Essential oils and liquid additives in solutions that kill pests are very effective. Tea tree oil, eucalyptus essential oil, and peppermint essential oil are all effective insect repellents that don’t have the same health dangers as chemical repellents. The options for strong, natural, liquid insecticides and repellents are vast so experimenting with what you already have is a good way to figure out what works best for your pests.

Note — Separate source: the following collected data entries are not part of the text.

(* ===== verification/TrxProps.v ===== *)
(** * TrxProps: transactions on the wire and their signatures

    Encoding is lossless; a verified transaction was signed by its sender over
    all of its fields and the chain's id; and where validation lets through what
    it means to refuse. *)
From stdpp Require Import base gmap list strings countable.
From Stdlib Require Import ZArith Lia.
From S2P Require Import Prelude XErrors GoMonad LedgerKeys Units Proto TrxTypes Signer.

(** The bytes of a well-formed transaction decode to it. *)
Lemma wf_codec `{Utf8, TrxProtos, !TrxProtosLaws} (tx : Trx) :
  tx_wf tx -> exists b, tx_Encode tx = Ok b /\ tx_Decode b = Ok tx.
Proof.
  intros Hwf. destruct (toProto_fromProto tx Hwf) as (pm & Ht & Hf & Hok).
  destruct (proto_roundtrip pm) as (b & Hm & Hu); [exact Hok|].
  exists b. unfold tx_Encode, tx_Decode. rewrite Ht; cbn. rewrite Hm, Hu; cbn. done.
Qed.

(** C28. Encoding a well-formed transaction of any type succeeds and decoding the
    bytes gives the same transaction: amounts, payload, signatures and payer
    included. *)
Theorem trx_roundtrip `{Utf8, TrxProtos, !TrxProtosLaws} (tx : Trx) :
  tx_wf tx -> exists b, tx_Encode tx = Ok b /\ tx_Decode b = Ok tx.
Proof. apply wf_codec. Qed.

Section Signatures.
Context `{CryptoLib, RlpLib}.

(** C27. The verification of a transaction returns an address and a key exactly
    when the address is the sender's, the key is the one recovered from the
    transaction's own signature and the hash of its preimage, and the address is
    the address of that key; the last byte of the signature names the preimage, of
    [SignerV0] for 0 and 1 and of [SignerV1] for 27 and 28, where it has to be the
    last of 65 and is reduced by 27.  The payer's verification returns the payer
    and the key of the payer's signature in the same way. *)
Theorem verified_signer_sound (s : Signers) (tx : Trx) addr pub :
  (VerifyTrxRLP s tx = Ok (addr, pub) <-> addr = tx_From tx /\ signed_by s tx false addr pub) /\
  (VerifyPayerTrxRLP s tx = Ok (addr, pub) <-> addr = tx_Payer tx /\ signed_by s tx true addr pub).
Proof. split; [exact (Verify_iff s tx false (addr, pub))|exact (Verify_iff s tx true (addr, pub))]. Qed.

(** What is signed verifies: a transaction signed by either signer, as its
    sender or as its payer, with the key of the address it names, passes the
    verification, which picks the signer by the recovery byte and returns that
    address and key. *)
Theorem signed_trx_verifies pub_of (s : Signers) (tx : Trx) prv (isPayer : bool) sig tx' :
  sign_recovers pub_of -> signer_of tx isPayer = PubKeyBytes2Addr (pub_of prv) ->
  signV0 s tx prv isPayer = Ok (sig, tx') \/ signV1 s tx prv isPayer = Ok (sig, tx') ->
  (if isPayer then VerifyPayerTrxRLP s tx' else VerifyTrxRLP s tx') = Ok (signer_of tx isPayer, pub_of prv).
Proof. intros Hr Ha [Hs|Hs]; [eapply signV0_verifies in Hs|eapply signV1_verifies in Hs]; eauto. Qed.

(** Two transactions with the same preimage under [SignerV1] have the same RLP
    record and were made for the same chain id. *)
Lemma preimage_binds_rlp (s s' : Signers) (tx tx' : Trx) isPayer b :
  rlp_prefix_free -> Z.of_nat (length b) < 2 ^ 63 -> in_u256 (chainIdNum s) -> in_u256 (chainIdNum s') ->
  getPreimageV1 s tx isPayer = Ok b -> getPreimageV1 s' tx' isPayer = Ok b ->
  (exists r, EncodeRLP (preimage_tx tx isPayer) = Ok r /\ EncodeRLP (preimage_tx tx' isPayer) = Ok r) /\
  chainIdNum s = chainIdNum s'.
Proof.
  intros Hpf Hl Hc Hc' Hp Hp'.
  apply preimageV1_inv in Hp as (r & e & Hr & He & ->). apply preimageV1_inv in Hp' as (r' & e' & Hr' & He' & Eb).
  assert (length (e ++ uBytes (chainIdNum s)) = length (e' ++ uBytes (chainIdNum s'))) as El by (by rewrite Eb).
  rewrite !length_app in *.
  assert (r = r') as <- by (eapply Hpf; try exact Eb; eauto using EncodeRLP_words; lia). assert (e = e') as <- by congruence.
  apply app_inv_head in Eb. apply uBytes_inj in Eb; [|done..]. eauto.
Qed.

(** Verification reads the 65th byte of the signature without looking at its
    length, and validation only refuses an empty one: a transaction with a
    one-byte signature passes [Validate] and makes the verification panic. *)
Theorem short_signature_panics (s : Signers) :
  exists tx, Validate tx = Ok tt /\ VerifyTrxRLP s tx = Panic.
Proof.
  exists (MkTrx 1 0 0 (repeat 1 20) (repeat 2 20) 0 0 0 TRX_TRANSFER None [1] [] []).
  split; [vm_compute; reflexivity|]. unfold VerifyTrxRLP. rewrite sig_v_short; [done|]. cbn. unfold SignatureLength. lia.
Qed.

End Signatures.

(** The type of a transaction is never refused by [Validate]: the test is a
    conjunction that no number satisfies. *)
Theorem Validate_never_checks_type (tx : Trx) : Validate tx <> Err ErrInvalidTrxType.
Proof.
  unfold Validate.
  assert ((tx_Type tx <? TRX_MIN_TYPE) && (TRX_MAX_TYPE <? tx_Type tx) = false) as ->.
  { change TRX_MIN_TYPE with 1. change TRX_MAX_TYPE with 8. lia. }
  repeat match goal with |- context [if ?b then _ else _] => destruct b end;
    intros E; vm_compute in E; discriminate E.
Qed.

(** ** Witnesses *)

Module TrxWitness.

Instance TrxProto_eq_dec : EqDecision TrxProto.
Proof. solve_decision. Defined.
Instance UnstakingProto_eq_dec : EqDecision UnstakingProto.
Proof. solve_decision. Defined.
Instance WithdrawProto_eq_dec : EqDecision WithdrawProto.
Proof. solve_decision. Defined.
Instance ProposalPayloadProto_eq_dec : EqDecision ProposalPayloadProto.
Proof. solve_decision. Defined.
Instance VotingProto_eq_dec : EqDecision VotingProto.
Proof. solve_decision. Defined.
Instance ContractProto_eq_dec : EqDecision ContractProto.
Proof. solve_decision. Defined.
Instance SetDocProto_eq_dec : EqDecision SetDocProto.
Proof. solve_decision. Defined.
Instance trxRLP_eq_dec : EqDecision trxRLP.
Proof. solve_decision. Defined.

#[refine] Instance TrxProto_countable : Countable TrxProto :=
  inj_countable' (fun m => (tp_Version m, tp_Time m, tp_Nonce m, tp_From m, tp_To m, tp_XAmount m,
      tp_Gas m, tp_XGasPrice m, tp_Type m, tp_XPayload m, tp_Sig m, tp_Payer m, tp_PayerSig m))
    (fun '(a, b, c, d, e, f, g, h, i, j, k, l, m) => MkTrxProto a b c d e f g h i j k l m) _.
Proof. by intros []. Defined.
#[refine] Instance UnstakingProto_countable : Countable UnstakingProto :=
  inj_countable' up_TxHash MkUnstakingProto _.
Proof. by intros []. Defined.
#[refine] Instance WithdrawProto_countable : Countable WithdrawProto :=
  inj_countable' wp_XReqAmt MkWithdrawProto _.
Proof. by intros []. Defined.
#[refine] Instance ProposalPayloadProto_countable : Countable ProposalPayloadProto :=
  inj_countable' (fun m => (ppp_Message m, ppp_StartVotingHeight m, ppp_VotingBlocks m,
      ppp_ApplyingHeight m, ppp_OptType m, ppp_Options m))
    (fun '(a, b, c, d, e, f) => MkProposalPayloadProto a b c d e f) _.
Proof. by intros []. Defined.
#[refine] Instance VotingProto_countable : Countable VotingProto :=
  inj_countable' (fun m => (vp_TxHash m, vp_Choice m)) (fun '(a, b) => MkVotingProto a b) _.
Proof. by intros []. Defined.
#[refine] Instance ContractProto_countable : Countable ContractProto :=
  inj_countable' cp_XData MkContractProto _.
Proof. by intros []. Defined.
#[refine] Instance SetDocProto_countable : Countable SetDocProto :=
  inj_countable' (fun m => (sp_Name m, sp_Url m)) (fun '(a, b) => MkSetDocProto a b) _.
Proof. by intros []. Defined.
#[refine] Instance trxRLP_countable : Countable trxRLP :=
  inj_countable (fun m => [[r_Version m; r_Time m; r_Nonce m; r_Gas m; r_Type m]; r_From m; r_To m;
      r_Amount m; r_GasPrice m; r_Payload m; r_Sig m])
    (fun l => match l with
              | [[ve; ti; no; ga; ty]; fr; to; am; gp; pl; sg] =>
                  Some (MkTrxRLP ve ti no fr to am ga gp ty pl sg)
              | _ => None
              end) _.
Proof. by intros []. Defined.

#[local] Instance w_utf8 : Utf8 := Any_utf8.
#[local] Instance w_trx_protos : TrxProtos :=
  Build_TrxProtos Countable_proto Countable_proto Countable_proto Countable_proto
    Countable_proto Countable_proto Countable_proto.
#[local] Instance w_trx_laws : TrxProtosLaws.
Proof. split; apply Countable_proto_laws. Qed.
#[local] Instance w_crypto : CryptoLib := Toy_crypto.
#[local] Instance w_rlp : RlpLib := {|
  rlp_Encode r := Ok [Z.pos (encode r)];
  rlp_EncodePayload p := payload_Encode p;
  rlp_Decode b := match b with
                  | [Z.pos p] => match decode p with Some r => Ok r | None => Err (GoError "rlp: value size exceeds available input length") end
                  | _ => Err (GoError "rlp: value size exceeds available input length")
                  end;
  rlp_DecodePayload ty b := Err (GoError "rlp: expected List");
  Sprintf_prefix id n := id ++ [n];
|}.

(** The key [7; 7; ...] signs a vote of its own address. *)
Definition w_prv : bytes := repeat 7 32.
Definition w_pub (prv : bytes) : bytes := take 33 (pad 64 prv ++ [0]).
Definition w_addr : Address := PubKeyBytes2Addr (w_pub w_prv).
Definition w_tx : Trx :=
  MkTrx 1 1700000000 3 w_addr (repeat 2 20) (10 ^ 18) 4000 250 TRX_VOTING
    (Some (TrxPayloadVoting (repeat 9 32) (-1))) [] w_addr [].
Definition w_signers : Signers := MkSigners [48; 120; 49] 1.
Definition w_signed (isPayer v1 : bool) : Trx :=
  match (if v1 then signV1 else signV0) w_signers w_tx w_prv isPayer with
  | Ok (_, tx) => tx
  | _ => w_tx
  end.

Lemma w_recovers : sign_recovers w_pub.
Proof.
  intros h prv sig [= <-]. rewrite length_app, length_pad. split; [done|]. split; [left|done].
  by rewrite lookup_app_r, length_pad by (rewrite length_pad; lia).
Qed.

Lemma trx_roundtrip_witness : exists b, tx_Encode w_tx = Ok b /\ tx_Decode b = Ok w_tx.
Proof. apply (trx_roundtrip w_tx). split; by vm_compute. Defined.

Lemma verified_signer_sound_witness :
  signed_by w_signers (w_signed false true) false w_addr (w_pub w_prv) /\
  signed_by w_signers (w_signed true false) true w_addr (w_pub w_prv).
Proof.
  split.
  - apply (proj1 (proj1 (verified_signer_sound w_signers (w_signed false true) w_addr (w_pub w_prv)))).
    vm_compute; reflexivity.
  - apply (proj1 (proj2 (verified_signer_sound w_signers (w_signed true false) w_addr (w_pub w_prv)))).
    vm_compute; reflexivity.
Defined.

Lemma signed_trx_verifies_witness :
  VerifyTrxRLP w_signers (w_signed false true) = Ok (w_addr, w_pub w_prv).
Proof.
  apply (signed_trx_verifies w_pub w_signers w_tx w_prv false (tx_Sig (w_signed false true))).
  - exact w_recovers.
  - reflexivity.
  - right. vm_compute. reflexivity.
Defined.

End TrxWitness.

If you have a basket of fruit and you know it will become over-ripe fruit before you get around to cleaning it up then you can place fresh herbs like basil, lemongrass, or leaves from lemon balm plants to keep flies away longer. Planting fresh insect repellents like the citronella plant and basil plants or even an entire rosemary plant near entries to your home and waste collection areas can greatly reduce the number of pest nests that pop up around your property.
How to Repel Flies with Lemons
It is possible to use lemon to repel flies, but other ingredients will be needed to make it effective. the initial blast of lemon directly at a group of flies will repel them and send them flying away. However, if the attractant that brought them is still there, then they will quickly return and continue to cause problems.
In most cases, lemon should be added to help clean, sterilize, and mask some of the stronger chemicals that kill flies quickly. Using lemon in this way helps break down toxic residue, clean surfaces the flies have been crawling on, and help leave a fresh scent for you to enjoy.
On its own, lemon will not repel flies.
Why Lemons Repel Bugs
There are other insects, like ants, that are more sensitive to lemon since they have to spend more time in contact with it, and they communicate with pheromones. Strong smells like lemon can make it hard for ants to find the food they were scouting for or return to their nests. These disoriented ants will eventually die if they cannot rejoin the colony.
With lemon sprays, flies have the advantage of flying over counters with lemon scent residue, whereas crawling insects end up covered in it as they crawl through it. Roaches and other insects also groom, meaning they will ingest what they have crawled through, and depending on what’s mixed with the lemon, can kill them from the inside.
If flies never land on lemon-covered counters, it will have no effect, and since the smell is not one that bothers flies saving the citrus from other pests, that is a chance of stopping since flies do not hate the smell of lemon.